Shell started her career in contract administration at the state’s Transportation Department, helping ensure the state received quality products and services from its contractors. Then she moved to working on the front end of the procurement process.

“It’s easy to look at a contract that’s been awarded and that you’re administering and say, ‘Well, gee, if we would have done this at the beginning of the contract, it would be so much easier,’” Shell said. “It was a natural fit for me to move to that front-end piece of the procurement process to see what can I do to make sure that the end result of the process is just as great.” 

Currently, she’s working on a new approach that would be “flipping procurement on its end,” she said. “Traditionally, when you issue a procurement, you say, ‘I need a software system, I need it to do these 50 things and I need it to be delivered within a certain amount of time.’ You’re giving the vendor your specifics and saying, ‘Give me a price,’” Shell said. 

The new approach changes the script. Agencies can now say, “I have a problem…. Maybe I need a technology solution, maybe I don’t. What I’m going to do is tell you what my problem is, and I want you to give me a proposal to tell me how to fix it, given your expertise in technology or non-IT services or goods,” Shell said. 

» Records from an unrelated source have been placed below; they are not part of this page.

(* ===== verification/HttpSpec.v ===== *)
(** * What the HTTP layer promises

    Problems, retries, authentication and paging, proved of the handlers of [Http]. *)

From S2P Require Import Prelude Errors Money Strconv Json MoneyJson Types Schema PgIdem PgLedger Service PgLedgerSpec.
From S2P Require Import Invariant Posting Ledger Frames Guarantees Manager IdemSpec Payout Keyset Read ReadSpec.
From S2P Require Import Utf8 JsonText Canonical CanonicalStr CanonicalNum TimeText Cursor JsonMarshal HttpDto Http.
From Stdlib Require Import Ascii.
Open Scope string_scope.
Open Scope Z_scope.

(** ** Statuses *)

Lemma first_case_in {A} err (table : list (list error * A)) dflt : first_case err table dflt ∈ (table.*2 ++ [dflt])%list.
Proof.
  induction table as [|[targets a] table IH]; cbn [first_case fmap list_fmap app]; [set_solver|].
  destruct (existsb _ _); [apply list_elem_of_here|by apply list_elem_of_further].
Qed.

(** A case of the table that applies decides together with the cases before it. *)
Lemma first_case_prefix {A} err (t1 t2 : list (list error * A)) dflt :
  existsb (λ c, existsb (errors_Is err) c.1) t1 = true → first_case err (t1 ++ t2) dflt ∈ t1.*2.
Proof.
  induction t1 as [|[targets a] t1 IH]; [done|]. cbn [existsb first_case app fmap list_fmap]. destruct (existsb (errors_Is err) _) eqn:He.
  - intros _. apply list_elem_of_here.
  - cbn. intros Hex. apply list_elem_of_further. by apply IH.
Qed.

Definition problem_code (err : error) : Z := (problemFor err).1.1.

Lemma problem_status err : 400 ≤ problem_code err < 600.
Proof.
  unfold problem_code, problemFor. pose proof (first_case_in err problem_table (500, "internal", "Internal error")) as Hin.
  revert Hin. generalize (first_case err problem_table (500, "internal", "Internal error")). intros c Hin.
  assert (Hall : Forall (λ c : Z * string * string, 400 ≤ c.1.1 < 600) (problem_table.*2 ++ [(500, "internal", "Internal error")]))
    by (repeat constructor; simpl; lia).
  by apply (proj1 (list.Forall_forall _ _) Hall).
Qed.

Lemma deterministic_listed :
  forallb (λ e, existsb (λ c, bool_decide (e ∈ c.1)) (take 28 problem_table)) deterministic_errors = true.
Proof. vm_compute. reflexivity. Qed.

(** The cases that blame the request come before the two that blame the service. *)
Lemma deterministic_status err : isDeterministic err = true → 400 ≤ problem_code err < 500.
Proof.
  intros Hd. unfold problem_code, problemFor. change problem_table with (take 28 problem_table ++ drop 28 problem_table)%list.
  pose proof (first_case_prefix err (take 28 problem_table) (drop 28 problem_table) (500, "internal", "Internal error")) as Hin.
  assert (Hall : Forall (λ c : Z * string * string, 400 ≤ c.1.1 < 500) (take 28 problem_table).*2) by (repeat constructor; simpl; lia).
  apply (proj1 (list.Forall_forall _ _) Hall), Hin. apply existsb_exists in Hd as (e & He & Hi). apply existsb_exists.
  assert (Hc : ∃ c, In c (take 28 problem_table) ∧ In e c.1).
  { pose proof (proj1 (forallb_forall _ _) deterministic_listed e He) as Hl. apply existsb_exists in Hl as (c & Hc & Hec).
    apply bool_decide_eq_true in Hec. exists c. split; [done|]. by apply list_elem_of_In. }
  destruct Hc as (c & Hc & Hec). exists c. split; [done|]. apply existsb_exists. eauto.
Qed.

(** C37: what may be stored against a key, and what a client may learn.  An error the
    API stores and replays is one it answers with a 4xx status, whatever chain of
    wrapping it arrives in; and the reply to an error that is the service's own, a 5xx,
    does not depend on the error's text at all, so no message from inside the service
    (a table, a constraint, an SQL state) reaches a client. *)
Theorem problems_keep_their_side (err : error) :
  (isDeterministic err = true → 400 ≤ problem_code err < 500) ∧
  (500 ≤ problem_code err → ∀ (T1 T2 : ErrorText) r, writeProblem (ET := T1) r err = writeProblem (ET := T2) r err).
Proof.
  split; [apply deterministic_status|]. unfold problem_code. intros H5 T1 T2 r. unfold writeProblem, problem_json.
  destruct (problemFor err) as [[status kind] title]. simpl in H5. by rewrite (proj2 (Z.ltb_ge status 500)).
Qed.

(** ** A committed reply *)

(** A key that was completed holds what the renderer made of the transaction. *)
Lemma completeIdempotency_stores i h u w w' : completeIdempotency (Some i) h w = (Ok u, w') →
  ∃ render code body row, Idem_Render i = Some render ∧ render h = Ok (code, body) ∧
    idempotency_keys (w_db w') !! (Idem_PrincipalID i, Idem_Key i) = Some (ik_finish IStatusCompleted code body (Some (Tx_ID h)) row).
Proof.
  unfold completeIdempotency. destruct (Idem_Render i) as [render|]; [|done]. intros Hrun. mrun.
  match goal with Hc : CompleteIdempotency _ _ = _ |- _ => apply pgidem_Complete_ok in Hc as (row & _ & _ & Hd & _) end.
  match goal with Hr : render h = Ok ?x |- _ => destruct x as [code body] end.
  exists render, code, body, row. split_and!; [done|done|]. rewrite Hd. simpl. by rewrite lookup_insert_eq.
Qed.

Section committed.
Context `{UL : UuidLib} (repo : Repository).

Lemma post_stores req i w h w' : Rq_Idempotency req = Some i → postTransaction repo req w = (Ok h, w') →
  ∃ render code body row, Idem_Render i = Some render ∧ render h = Ok (code, body) ∧
    idempotency_keys (w_db w') !! (Idem_PrincipalID i, Idem_Key i) = Some (ik_finish IStatusCompleted code body (Some (Tx_ID h)) row).
Proof.
  intros Hi Hrun. unfold postTransaction in Hrun. mrun.
  eapply (InTx_ok repo _ (λ _, True)) in Hrun as (w0 & w1 & _ & [Hb _] & ->); [|done|done].
  unfold post_body in Hb. mrun. match goal with Hw : write_transaction _ _ _ _ _ = (Ok ?x, _) |- _ => destruct x as [header ebs] end. mrun. rewrite Hi in *. eapply completeIdempotency_stores; eauto.
Qed.

Lemma reverse_stores txID reason i record w h w' : doReverse repo txID reason (Some i) record w = (Ok h, w') →
  ∃ render code body row, Idem_Render i = Some render ∧ render h = Ok (code, body) ∧
    idempotency_keys (w_db w') !! (Idem_PrincipalID i, Idem_Key i) = Some (ik_finish IStatusCompleted code body (Some (Tx_ID h)) row).
Proof.
  intros Hrun. unfold doReverse in Hrun. mrun.
  eapply (InTx_ok repo _ (λ _, True)) in Hrun as (w0 & w1 & _ & [Hb _] & ->); [|done|done].
  unfold reverse_body in Hb. mrun.
  match goal with Hw : write_transaction _ _ _ _ _ = (Ok ?x, _) |- _ => destruct x as [header ebs] end. mrun. eapply completeIdempotency_stores; eauto.
Qed.

(** The completed row is the reserved one, finished with the reply. *)
Definition answered (k : string * string) (row0 : idempotency_row) (h : Transaction) (render : Transaction → res (Z * option string)) (d : DB) : Prop :=
  ∃ code body tx, render h = Ok (code, body) ∧ idempotency_keys d !! k = Some (ik_finish IStatusCompleted code body tx row0).

Lemma finish_same a b code1 code2 body1 body2 tx1 tx2 :
  ik_finish IStatusCompleted code1 body1 tx1 a = ik_finish IStatusCompleted code2 body2 tx2 b →
  code1 = code2 ∧ body1 = body2.
Proof. unfold ik_finish. by intros [=]. Qed.

Lemma post_answered req i render w row0 h w' : ledger_wf (w_db w) → request_ok req → Rq_Idempotency req = Some i → Idem_Render i = Some render →
  idempotency_keys (w_db w) !! (Idem_PrincipalID i, Idem_Key i) = Some row0 →
  postTransaction repo req w = (Ok h, w') → answered (Idem_PrincipalID i, Idem_Key i) row0 h render (w_db w').
Proof.
  intros Hwf Hok Hi Hren Hrow0 Hrun. destruct (post_stores req i w h w' Hi Hrun) as (render' & code & body & row & Hren' & Hcb & Hrow).
  rewrite Hren in Hren'. injection Hren' as <-.
  apply post_once in Hrun as [[_ ?]|(_ & txID & (now & reqs & rows & ebs & _ & Hrec & _) & _)]; [done| |done|done].
  destruct (recorded_response _ _ _ _ _ _ _ _ _ Hrec i Hi) as (row' & _ & _ & code' & body' & Hrow' & _ & _ & _ & Hfin).
  rewrite Hrow0 in Hrow'. injection Hrow' as <-. rewrite Hrow in Hfin. apply (inj Some) in Hfin.
  destruct (finish_same _ _ _ _ _ _ _ _ Hfin) as [<- <-]. eexists _, _, _. split; [done|]. by rewrite Hrow, Hfin.
Qed.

As a result, vendors and researchers can comment on possible solutions and how the technology might evolving. Plus, it takes some of the onus of staying on top of fast-changing products and services off agencies, she said.

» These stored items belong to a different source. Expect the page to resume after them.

Lemma reading_GetBalance id : reading (GetBalance id).
Proof. unfold GetBalance. reading. Qed.
Lemma reading_GetBalanceAsOf id t : reading (GetBalanceAsOf id t).
Proof. unfold GetBalanceAsOf. reading. Qed.
Lemma reading_GetStatement q : reading (GetStatement q).
Proof. unfold GetStatement, repo_GetStatement. reading. Qed.
Lemma reading_SearchTransactions q : reading (SearchTransactions q).
Proof. unfold SearchTransactions, repo_SearchTransactions. reading. Qed.
Lemma reading_SearchAccounts q : reading (SearchAccounts q).
Proof. unfold SearchAccounts, repo_SearchAccounts. reading. Qed.
Lemma reading_GetAccount id : reading (GetAccount id).
Proof. unfold GetAccount. reading. Qed.
Lemma reading_GetTransaction id : reading (GetTransaction id).
Proof. unfold GetTransaction, scan_transaction. reading. Qed.
Lemma reading_saga_Get id : reading (saga_Get id).
Proof. unfold saga_Get. reading. Qed.
Lemma reading_saga_Attempts id : reading (saga_Attempts id).
Proof. unfold saga_Attempts. reading. Qed.
Lemma reading_saga_List s n : reading (saga_ListByStatus s n).
Proof. unfold saga_ListByStatus. reading. Qed.
Lemma reading_ListRuns n : reading (pg_ListRuns n).
Proof. unfold pg_ListRuns. reading. Qed.
Lemma reading_GetRun id : reading (pg_GetRun id).
Proof. unfold pg_GetRun. reading. Qed.
Lemma reading_ListExceptions id : reading (pg_ListExceptions id).
Proof. unfold pg_ListExceptions. reading. Qed.
Lemma reading_Authenticate `{Digest} t k : reading (Authenticate t k).
Proof. unfold Authenticate. reading. Qed.

#[export] Hint Resolve reading_GetBalance reading_GetBalanceAsOf reading_GetStatement reading_SearchTransactions reading_SearchAccounts
  reading_GetAccount reading_GetTransaction reading_saga_Get reading_saga_Attempts reading_saga_List reading_ListRuns reading_GetRun
  reading_ListExceptions reading_Authenticate : reading.

(** ** Handlers *)

Lemma strip_prefix_sound p : ∀ s rest, strip_prefix p s = Some rest → s = (p ++ rest)%list.
Proof.
  induction p as [|a p IH]; intros [|b s] rest; cbn [strip_prefix app]; try done; try (by intros [= <-]).
  case_bool_decide as Hab; [|done]. subst b. intros Hs. by rewrite (IH s rest Hs).
Qed.

Section routes.
Context `{UL : UuidLib} `{UP : UuidParser} `{ET : ErrorText} `{DG : Digest}.

(** The handler answers and leaves the database alone. *)
Definition only_reads (h : Handler) : Prop := ∀ r w, ∃ resp w', h r w = (Responds resp, w') ∧ w_db w' = w_db w.
Definition answers (h : Handler) : Prop := ∀ r w, ∃ resp w', h r w = (Responds resp, w').

Lemma respond_reads (resp : Response) w : ∃ x w', respond resp w = (Responds x, w') ∧ w_db w' = w_db w.
Proof. unfold respond. eauto. Qed.

Lemma reply_reads {A} r status (m : M A) render w : reading m →
  ∃ resp w', reply r status m render w = (Responds resp, w') ∧ w_db w' = w_db w.
Proof. intros Hm. specialize (Hm w). unfold reply, respond. destruct (m w) as [[a|e] w1]; simpl in Hm; eauto. Qed.

Lemma reply_answers {A} r status (m : M A) render w : ∃ resp w', reply r status m render w = (Responds resp, w').
Proof. unfold reply, respond. destruct (m w) as [[a|e] w1]; eauto. Qed.

Ltac reads := intros r w; apply reply_reads; reading.

Lemma reads_SearchTransactions : only_reads handleSearchTransactions.
Proof. reads. Qed.
Lemma reads_GetTransaction : only_reads handleGetTransaction.
Proof. reads. Qed.
Lemma reads_GetStatement : only_reads handleGetStatement.
Proof. reads. Qed.
Lemma reads_GetAccount : only_reads handleGetAccount.
Proof. reads. Qed.
Lemma reads_SearchAccounts : only_reads handleSearchAccounts.
Proof. reads. Qed.
Lemma reads_GetSaga : only_reads handleGetSaga.
Proof. reads. Qed.
Lemma reads_ListSagas : only_reads handleListSagas.
Proof. reads. Qed.
Lemma reads_ListRuns : only_reads handleListReconciliationRuns.
Proof. reads. Qed.
Lemma reads_GetRun : only_reads handleGetReconciliationRun.
Proof. reads. Qed.

Lemma reads_GetBalance : only_reads handleGetBalance.
Proof.
  intros r w. unfold handleGetBalance. destruct (path_id _ _); [|apply respond_reads]. case_bool_decide; [apply reply_reads; reading|].
  destruct (time_param _); [apply reply_reads; reading|apply respond_reads].
Qed.

Lemma reads_Live : only_reads handleLive.
Proof. intros r w. apply respond_reads. Qed.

Another focus area for Shell is sustainable procurement—or prioritizing environmentally friendly choices. “We’ve come a long way from just looking at an environmental aspect of a good or a service to a more holistic approach with environmental, social and economic” aspects, she said. 

That strategy can include using eco labels for janitorial products or making sure that hazardous waste items have an EPA ID number issued by the U.S. Environmental Protection Agency or the California Department of Toxic Substances Control. “We infuse that into our contracts so that when our state or local entities are buying from our contract, we’ve already made them green,” Shell said.

Additionally, DGS developed a guide on how agencies at all levels can be greener in purchasing, and it runs the California Procurement and Contracting Academy, which offers training to help requisitioners, buyers, supervisors and managers adhere to federal and state Environmentally Preferable Purchasing, or EPP, programs. 

California has aggressive sustainability goals, and procurement is a central piece of that, Shell said. For example, the state’s Department of Resources Recycling and Recovery manages a recycled content program established through public code. 

“Every department is required to report in our enterprise system the amount of recycled materials in goods and services that they buy, if applicable,” Shell said. There are statutory requirements for “things like recycled tires, recycled paint … and [agency] buyers are required across the state to implement those,” she said. “Then we capture that in our systems so that we can track that we are achieving our goals.”

DGS expects to publish its first sustainability report this year, capturing all that the procurement team is doing with respect to EPP.